SUPPLIED MATERIAL:
========
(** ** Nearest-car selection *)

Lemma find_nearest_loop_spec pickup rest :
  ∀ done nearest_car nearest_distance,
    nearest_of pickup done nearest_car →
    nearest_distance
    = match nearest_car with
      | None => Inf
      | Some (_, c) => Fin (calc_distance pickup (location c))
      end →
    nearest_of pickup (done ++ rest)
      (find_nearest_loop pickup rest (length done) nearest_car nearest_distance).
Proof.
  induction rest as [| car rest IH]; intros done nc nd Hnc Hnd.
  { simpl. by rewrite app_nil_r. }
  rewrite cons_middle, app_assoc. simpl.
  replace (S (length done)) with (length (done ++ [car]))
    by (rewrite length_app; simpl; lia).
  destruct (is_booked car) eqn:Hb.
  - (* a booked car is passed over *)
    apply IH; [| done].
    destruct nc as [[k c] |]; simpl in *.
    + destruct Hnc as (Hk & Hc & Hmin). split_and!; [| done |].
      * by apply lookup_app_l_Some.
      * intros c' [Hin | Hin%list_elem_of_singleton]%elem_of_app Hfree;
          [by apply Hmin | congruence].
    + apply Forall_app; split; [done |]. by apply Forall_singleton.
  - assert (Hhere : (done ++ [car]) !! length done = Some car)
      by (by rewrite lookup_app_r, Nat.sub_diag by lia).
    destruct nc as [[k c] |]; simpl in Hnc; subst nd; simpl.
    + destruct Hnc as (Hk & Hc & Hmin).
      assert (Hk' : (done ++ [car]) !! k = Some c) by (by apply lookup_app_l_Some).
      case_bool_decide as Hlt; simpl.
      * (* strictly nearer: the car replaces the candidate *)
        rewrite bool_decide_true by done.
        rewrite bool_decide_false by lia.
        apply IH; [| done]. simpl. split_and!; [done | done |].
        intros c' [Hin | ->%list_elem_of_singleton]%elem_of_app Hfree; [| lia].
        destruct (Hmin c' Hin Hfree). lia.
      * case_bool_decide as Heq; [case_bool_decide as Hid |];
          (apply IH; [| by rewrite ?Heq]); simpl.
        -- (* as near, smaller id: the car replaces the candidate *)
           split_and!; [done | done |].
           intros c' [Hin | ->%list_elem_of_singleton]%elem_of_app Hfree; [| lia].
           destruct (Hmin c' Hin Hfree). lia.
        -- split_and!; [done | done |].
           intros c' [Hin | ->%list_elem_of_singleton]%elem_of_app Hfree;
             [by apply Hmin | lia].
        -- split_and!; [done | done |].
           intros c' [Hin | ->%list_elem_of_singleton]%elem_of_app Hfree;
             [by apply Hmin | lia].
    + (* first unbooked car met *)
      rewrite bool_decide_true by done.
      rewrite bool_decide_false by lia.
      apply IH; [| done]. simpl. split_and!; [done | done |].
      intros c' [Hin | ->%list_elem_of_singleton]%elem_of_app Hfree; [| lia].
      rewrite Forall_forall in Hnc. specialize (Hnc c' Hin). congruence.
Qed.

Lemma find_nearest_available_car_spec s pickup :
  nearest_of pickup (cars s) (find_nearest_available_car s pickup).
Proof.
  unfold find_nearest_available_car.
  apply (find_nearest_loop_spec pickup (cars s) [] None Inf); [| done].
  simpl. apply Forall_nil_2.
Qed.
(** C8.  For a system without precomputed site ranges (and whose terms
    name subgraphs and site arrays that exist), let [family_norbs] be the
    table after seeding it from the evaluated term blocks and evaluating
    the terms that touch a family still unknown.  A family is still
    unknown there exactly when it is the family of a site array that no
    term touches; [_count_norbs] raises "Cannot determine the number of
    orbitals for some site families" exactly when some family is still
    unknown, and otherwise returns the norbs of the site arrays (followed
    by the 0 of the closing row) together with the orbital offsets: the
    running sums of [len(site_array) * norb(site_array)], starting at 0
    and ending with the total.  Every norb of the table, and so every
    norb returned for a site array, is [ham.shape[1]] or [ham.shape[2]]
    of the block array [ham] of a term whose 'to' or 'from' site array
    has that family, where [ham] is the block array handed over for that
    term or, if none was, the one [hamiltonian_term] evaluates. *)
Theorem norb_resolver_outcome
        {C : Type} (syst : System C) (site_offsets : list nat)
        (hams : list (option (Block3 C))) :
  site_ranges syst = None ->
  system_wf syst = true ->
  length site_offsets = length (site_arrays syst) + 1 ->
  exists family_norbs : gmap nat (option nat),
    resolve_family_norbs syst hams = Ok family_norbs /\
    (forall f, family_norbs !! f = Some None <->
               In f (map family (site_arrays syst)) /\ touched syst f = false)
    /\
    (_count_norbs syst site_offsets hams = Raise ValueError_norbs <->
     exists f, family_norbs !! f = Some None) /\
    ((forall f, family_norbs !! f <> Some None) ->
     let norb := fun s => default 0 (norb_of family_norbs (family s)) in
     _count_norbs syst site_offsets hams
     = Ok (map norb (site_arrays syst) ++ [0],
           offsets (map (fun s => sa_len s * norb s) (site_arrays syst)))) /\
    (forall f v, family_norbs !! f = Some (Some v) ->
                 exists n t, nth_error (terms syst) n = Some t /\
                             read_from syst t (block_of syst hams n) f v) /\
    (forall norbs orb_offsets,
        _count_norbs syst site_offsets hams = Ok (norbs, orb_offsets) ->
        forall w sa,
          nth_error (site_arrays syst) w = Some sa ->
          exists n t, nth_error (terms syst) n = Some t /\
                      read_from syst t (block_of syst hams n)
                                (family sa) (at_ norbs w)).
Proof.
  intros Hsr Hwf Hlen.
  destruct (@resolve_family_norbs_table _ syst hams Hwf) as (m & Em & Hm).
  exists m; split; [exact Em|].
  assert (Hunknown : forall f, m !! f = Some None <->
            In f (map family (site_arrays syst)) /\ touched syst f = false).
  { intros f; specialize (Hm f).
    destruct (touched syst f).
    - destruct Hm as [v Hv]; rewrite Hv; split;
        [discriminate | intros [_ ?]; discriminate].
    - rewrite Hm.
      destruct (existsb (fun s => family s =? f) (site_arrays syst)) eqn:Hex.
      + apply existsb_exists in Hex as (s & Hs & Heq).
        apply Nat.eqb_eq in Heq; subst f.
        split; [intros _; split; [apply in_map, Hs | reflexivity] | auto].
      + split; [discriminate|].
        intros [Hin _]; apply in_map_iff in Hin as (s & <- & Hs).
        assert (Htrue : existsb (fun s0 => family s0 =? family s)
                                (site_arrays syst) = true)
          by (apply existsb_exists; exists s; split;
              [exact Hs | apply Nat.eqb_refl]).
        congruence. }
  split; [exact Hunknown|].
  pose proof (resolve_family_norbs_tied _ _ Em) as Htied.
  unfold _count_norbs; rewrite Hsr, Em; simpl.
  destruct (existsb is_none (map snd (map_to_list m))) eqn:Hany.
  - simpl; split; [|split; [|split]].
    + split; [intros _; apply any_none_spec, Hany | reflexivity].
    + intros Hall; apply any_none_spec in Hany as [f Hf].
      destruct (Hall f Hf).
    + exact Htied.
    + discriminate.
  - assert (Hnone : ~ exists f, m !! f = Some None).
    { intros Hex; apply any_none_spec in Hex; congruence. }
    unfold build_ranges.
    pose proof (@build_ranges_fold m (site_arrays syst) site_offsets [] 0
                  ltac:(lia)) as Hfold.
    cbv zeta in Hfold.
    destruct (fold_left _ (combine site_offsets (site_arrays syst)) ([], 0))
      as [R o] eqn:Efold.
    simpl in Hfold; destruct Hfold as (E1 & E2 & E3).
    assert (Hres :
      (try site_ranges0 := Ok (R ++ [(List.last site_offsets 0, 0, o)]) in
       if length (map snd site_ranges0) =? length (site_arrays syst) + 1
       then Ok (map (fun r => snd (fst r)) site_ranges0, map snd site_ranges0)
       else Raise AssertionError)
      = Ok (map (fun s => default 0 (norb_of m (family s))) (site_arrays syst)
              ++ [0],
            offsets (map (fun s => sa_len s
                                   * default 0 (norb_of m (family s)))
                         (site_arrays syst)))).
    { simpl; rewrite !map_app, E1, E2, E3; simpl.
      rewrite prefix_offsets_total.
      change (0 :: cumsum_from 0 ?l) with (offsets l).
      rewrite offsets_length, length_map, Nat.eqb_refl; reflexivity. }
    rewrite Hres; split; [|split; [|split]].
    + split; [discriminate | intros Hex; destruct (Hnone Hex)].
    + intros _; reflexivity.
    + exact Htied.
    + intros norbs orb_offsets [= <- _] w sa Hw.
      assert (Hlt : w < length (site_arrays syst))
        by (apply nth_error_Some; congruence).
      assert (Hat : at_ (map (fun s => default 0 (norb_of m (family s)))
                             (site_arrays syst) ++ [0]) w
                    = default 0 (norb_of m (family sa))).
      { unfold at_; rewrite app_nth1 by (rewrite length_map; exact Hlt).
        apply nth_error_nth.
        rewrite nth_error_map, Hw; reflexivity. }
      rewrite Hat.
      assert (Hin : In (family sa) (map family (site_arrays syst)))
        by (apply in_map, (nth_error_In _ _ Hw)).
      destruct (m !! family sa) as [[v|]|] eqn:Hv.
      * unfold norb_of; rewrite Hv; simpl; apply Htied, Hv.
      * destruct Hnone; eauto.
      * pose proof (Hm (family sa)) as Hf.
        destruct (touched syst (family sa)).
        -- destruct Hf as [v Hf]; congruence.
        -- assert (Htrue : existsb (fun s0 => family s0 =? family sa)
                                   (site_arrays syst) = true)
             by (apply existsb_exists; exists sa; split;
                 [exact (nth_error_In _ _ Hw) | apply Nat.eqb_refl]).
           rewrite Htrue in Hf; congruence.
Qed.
========
WORK INSTRUCTION:
What do the lines above say from the one containing "table after seeding" down to the one containing "and ending with"? Return them exactly, both end lines included, and only them.

REPLY TO THE EXERCISE:
    table after seeding it from the evaluated term blocks and evaluating
    the terms that touch a family still unknown.  A family is still
    unknown there exactly when it is the family of a site array that no
    term touches; [_count_norbs] raises "Cannot determine the number of
    orbitals for some site families" exactly when some family is still
    unknown, and otherwise returns the norbs of the site arrays (followed
    by the 0 of the closing row) together with the orbital offsets: the
    running sums of [len(site_array) * norb(site_array)], starting at 0
    and ending with the total.  Every norb of the table, and so every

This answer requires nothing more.